Aktif üriner sistem enfeksiyonu olan hastalarda siklofosfamidin her zaman dikkatle kullanılması gerekir.
Mesna ile uygun bir tedavi ve/veya güçlü bir hidrasyon ile zorlu diürez mesane toksisitesi görülme sıklığını ve ciddiyetini belirgin olarak azaltabilir. Hastaların düzenli aralıklarla mesaneyi boşaltmalarının sağlanması önemlidir.
Hematüri siklofosfamid tedavisine ara verildikten sonra genellikle birkaç günde normale döner, ancak bazen inatçı karakterdedir.
Ağır hemorajik sistit durumunda genellikle siklofosfamid tedavisini kesmek gerekir.
Siklofosfamid tedavisi sırasında renal tübüler nekrozun da dahil olduğu nefrotoksisite de bildirilmiştir.

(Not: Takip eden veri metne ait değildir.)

(** C34: Whatever the modem sends - binary data, lines longer than the buffer, errors,
    interruptions - a call of [readline] ends, and every byte it stores lies in
    [ATBuffer] with a terminator left at or behind the cursor; the one exception is an
    SMS prompt that ends exactly with the buffer, where one byte is written behind it. *)
Theorem readline_safe (b : LineBuf) (rx : list rx_event) :
  buf_inv b -> safe_result (readline b rx).
Proof.
  intros (Hl & Hc & k & Hk & H0). unfold readline. case_if.
  - destruct (put_one (ATBuffer b) 0) as (_ & Hz & _); [lia|].
    apply read_loop_safe; cbn [ATBuffer ATBufferCur]; [lia|lia|done| |done].
    apply byte_at_put_here. lia.
  - destruct (zdrop_terminator _ (ATBufferCur b) k Hl) as [Hkb Hkz]; [lia|lia|done|].
    pose proof (skip_newlines_bound _ _ Hkb Hkz).
    set (cur := ATBufferCur b + _). cbv zeta. cbn [ATBuffer readCount].
    destruct (findNextEOL (zdrop cur (ATBuffer b))) as [e|] eqn:Ee.
    + apply (finish_line_safe (mkLineBuf (ATBuffer b) cur (readCount b))); [|done].
      split; [done|]. cbn. split; [lia|]. exists k. split; [lia|done].
    + destruct (zdrop_terminator _ cur k Hl) as [Hkb' Hkz']; [lia|lia|done|].
      pose proof (cstr_bound _ _ Hkb' Hkz'). set (s := cstr _) in *. pose proof (zlen_nonneg s).
      assert (Hz : zlen (s ++ [0]) = zlen s + 1) by (rewrite zlen_app; done).
      apply read_loop_safe; cbn [ATBuffer ATBufferCur]; [rewrite zlen_memcpy_at; lia|lia|lia| |done].
      destruct (memcpy_at_split (ATBuffer b) 0 (s ++ [0])) as (junk & Hd & _); [lia|lia|].
      change (zdrop 0 ?l) with l in Hd. rewrite Hd, <-app_assoc. apply byte_at_app_length.
Qed.
(** The prompt for the text of a message.  The pointer that is reset afterwards is a local
    copy, so the channel keeps its [smsPDU]. *)
Definition sms_prompt (line : list Z) (c : RILChannelCtx) : bool :=
  match smsPDU c with Some _ => bool_decide (line = PROMPT) | None => false end.

(** [numeric]: [isNumericSet == 1]; [sims]: [SIM_COUNT]. *)
Definition processLine (numeric : bool) (sims : nat) (line : list Z) (st : AtState) : AtState :=
  let c := chan st in
  match p_response c with
  | None => handleUnsolicited line None st
  | Some r =>
      let final ok := set_chan (set_response (Some (handleFinalResponse line ok r))) st in
      if is_intermediate numeric sims line c r then
        set_chan (set_response (Some (addIntermediate line r))) st
      else if isFinalResponseSuccess line then final 1
      else if isFinalResponseErrorEx sims line c then final 0
      else if sms_prompt line c then (writeCtrlZ (default [] (smsPDU c)) st).2
      else if isIntermediatePattern line then final 1
      else if numeric then
        if isFinalResponseSuccessInNumeric line then final 1
        else if isFinalResponseErrorInNumeric line then final 0
        else st
      else handleUnsolicited line None st
  end.

(** * Responses *)

Definition at_response_new : ATResponse := mkResponse 0 None [].

(** Flipping the list, one node at a time. *)
Fixpoint reverse_loop (pcur acc : list (list Z)) : list (list Z) :=
  match pcur with
  | [] => acc
  | l :: pnext => reverse_loop pnext (l :: acc)
  end.

Definition reverseIntermediates (r : ATResponse) : ATResponse :=
  mkResponse (success r) (finalResponse r) (reverse_loop (p_intermediates r) []).

Definition clearPendingCommand (c : RILChannelCtx) : RILChannelCtx :=
  mkChannel (id c) (tid_reader c) (tid_myProxy c) (fd c) (unsolHandler c) (type c)
    None None None (readerClosed c).

Definition start_command (ty : ATCommandType) (prefix pdu : option (list Z)) (c : RILChannelCtx)
  : RILChannelCtx :=
  mkChannel (id c) (tid_reader c) (tid_myProxy c) (fd c) (unsolHandler c) ty
    prefix pdu (Some at_response_new) (readerClosed c).

(** * Waiting for the response *)

Inductive wait_event :=
| WaitLine (line : list Z)                  (* the reader handles a line *)
| WaitSms (line1 line2 : list Z)            (* the reader handles a two-line message *)
| WaitClosed                                (* the reader closes or [at_close] is called *)
| WaitOther                                 (* another thread starts a command here *)
| WaitWake                                  (* the waiter runs *)
| WaitTimeout.                              (* its wait times out *)

(** What the other threads do to the channel.  A second command on a channel with a
    pending one is refused, but clears the pending one. *)
Definition other_event (numeric : bool) (sims : nat) (e : wait_event) (st : AtState) : AtState :=
  match e with
  | WaitLine line => processLine numeric sims line st
  | WaitSms line1 line2 => handleUnsolicited line1 (Some line2) st
  | WaitClosed => set_chan (set_closed 1) st
  | WaitOther => set_chan clearPendingCommand st
  | WaitWake | WaitTimeout => st
  end.

Inductive cmd_result :=
| CmdReturn (err : Z) (out : option ATResponse) (st : AtState)
| CmdWaiting (st : AtState)                 (* no event ends the wait *)
| CmdCrash.                                 (* [p_response] is NULL after the wait *)

Definition finish_error (err : Z) (st : AtState) : cmd_result :=
  CmdReturn err None (set_chan clearPendingCommand st).

(** The end of the loop: [want_out] is [pp_outResponse != NULL]. *)
Definition finish_wait (want_out : bool) (st : AtState) : cmd_result :=
  match p_response (chan st) with
  | None => CmdCrash
  | Some r =>
      if 0 <? readerClosed (chan st) then finish_error AT_ERROR_CHANNEL_CLOSED st
      else
        CmdReturn 0 (if want_out then Some (reverseIntermediates r) else None)
          (set_chan clearPendingCommand st)
  end.
(* ===== verification/Request.v ===== *)
(** What the request handlers of the RIL daemon (src/mtk/ril/mtk-ril/ril_sms.c, ril_cc.c)
    run on: objects of type [ATResponse] on the heap, AT commands and their answers, the
    calls back into the framework.

    A handler is a computation on a [World]: the live responses by address, everything it
    did ([acts]) and the module's variables.  Dereferencing NULL or an object that was
    freed, and freeing an object twice, is [Undefined]; a command that is never answered
    (the daemon ends or still waits) makes the handler [Stopped].

    The answers come from an interface, the class [Modem]: what the AT layer promises to the
    handlers.  The instance [channel_modem] discharges it with the channels of AtChannel. *)
From S2P Require Import Prelude CString AtTok AtLine AtChannel.

(** * Answers of the AT layer *)

(** What a command does with [*pp_outResponse]. *)
Inductive out_write :=
| Kept                           (* not written *)
| SetNull
| SetNew (r : ATResponse).       (* a new response *)

Record reply := mkReply { rp_err : Z; rp_out : out_write }.

(** Whether a command asks for no, one or any number of intermediate lines, with what prefix:
    [at_send_command], [at_send_command_singleline], [at_send_command_multiline]. *)
Inductive command_kind := NoLine | OneLine (prefix : list Z) | Lines (prefix : list Z).

Definition one_line (k : command_kind) : Prop := match k with OneLine _ => True | _ => False end.

(** A command that returns 0 has stored a response, one with an intermediate line when it
    was successful and one line was asked for.  A failed command may store an unsuccessful one. *)
Definition reply_ok (kind : command_kind) (r : reply) : Prop :=
  rp_err r <= 0 /\
  match rp_out r with
  | SetNew resp =>
      0 <= success resp /\
      (rp_err r = 0 -> one_line kind -> 0 < success resp -> p_intermediates resp <> [])
  | _ => rp_err r < 0
  end.

Definition RIL_E_SUCCESS : Z := 0.
Definition RIL_E_GENERIC_FAILURE : Z := 2.

(** * Worlds *)

(** What is visible of a handler: commands, completed requests, messages to the framework and
    callbacks put on a timer. *)
Inductive act (D : Type) :=
| Cmd (command : list Z) (kind : command_kind)
| Complete (t e : Z) (data : D)
| Unsol (id : Z) (data : D) (rid : Z)
| Timer (name : string) (rid : Z).
Arguments Cmd {D}.
Arguments Complete {D}.
Arguments Unsol {D}.
Arguments Timer {D}.

Record World (D G : Type) := mkWorld {
  live : gmap Z ATResponse;
  fresh : Z;
  acts : list (act D);
  glob : G
}.
Arguments mkWorld {D G}.
Arguments live {D G}.
Arguments fresh {D G}.
Arguments acts {D G}.
Arguments glob {D G}.

Inductive outcome (D G A : Type) :=
| Done (a : A) (w : World D G)
| Stopped
| Undefined.
Arguments Done {D G A}.
Arguments Stopped {D G A}.
Arguments Undefined {D G A}.

Definition M (D G A : Type) : Type := World D G -> outcome D G A.

Definition bind {D G A B} (m : M D G A) (k : A -> M D G B) : M D G B :=
  fun w => match m w with Done a w' => k a w' | Stopped => Stopped | Undefined => Undefined end.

Siklofosfamid uygulaması sırasında toplam vücut suyu artışıyla ilişkili hiponatremi, akut su zehirlenmesi ve uygunsuz antidiüretik hormon salgılanması sendromu bildirilmiştir. Bu durumların fatal sonuçlanabildiği bildirilmiştir.
Kardiyotoksisite, kalp hastalarında kullanımı
Siklofosfamid tedavisi sırasında önemli derecelerde perikardiyal effüzyon ve kardiyak tamponadın da eşlik edebildiği miyokardit ve miyoperikardit görülebildiği ve bunun ağır, bazen de fatal olabilen konjestif kalp yetmezliğine yol açabildiği bildirilmiştir.
Histopatolojik inceleme primer olarak hemorajik miyokarditi göstermiştir.
Hemoperikardiyum hemorajik miyokardit ve miyokardiyal nekroza sekonder bulunmuştur.
Siklofosfamidin 2mg/kg'lık tek bir dozuyla akut kardiyak toksisite görülebileceği bildirilmiştir.
Siklofosfamid dahil tedavi şemalarına maruziyet sonrası hastalarda, kardiyotoksisitenin diğer belirtileri bulunmasa bile, ventriküler aritmiler (ventriküler taşiaritmiyle birlikte QT süresinde ciddi uzama dahil) yanında supraventriküler aritmiler (atriyal fibrilasyon ve flutter dahil) görülebildiği bildirilmiştir.
Siklofosfamidin kardiyotoksisite riski, örneğin siklofosfamidin yüksek dozlarda kullanılması sonrası, ileri yaşlarda kullanıldığında ve önceden kalp bölgesinden radyoterapi tedavisi görmüş ve/veya diğer kardiyotoksik ajanlarla daha önceden tedavi görmüş veya birlikte alan hastalarda artabilir. Bkz. Bölüm 4.5.
Kardiyotoksisite açısından risk faktörü olan ya da önceden bir kalp hastalığı olan hastalarda özel bir dikkat gösterilmesi gerekir.
Pulmoner toksisite
Siklofosfamid tedavisi sonrasında pnömonit ve pulmoner fibrozis bildirilmiştir. Pulmoner veno-oklüzif ve diğer pulmoner toksisite formları da bildirilmiştir.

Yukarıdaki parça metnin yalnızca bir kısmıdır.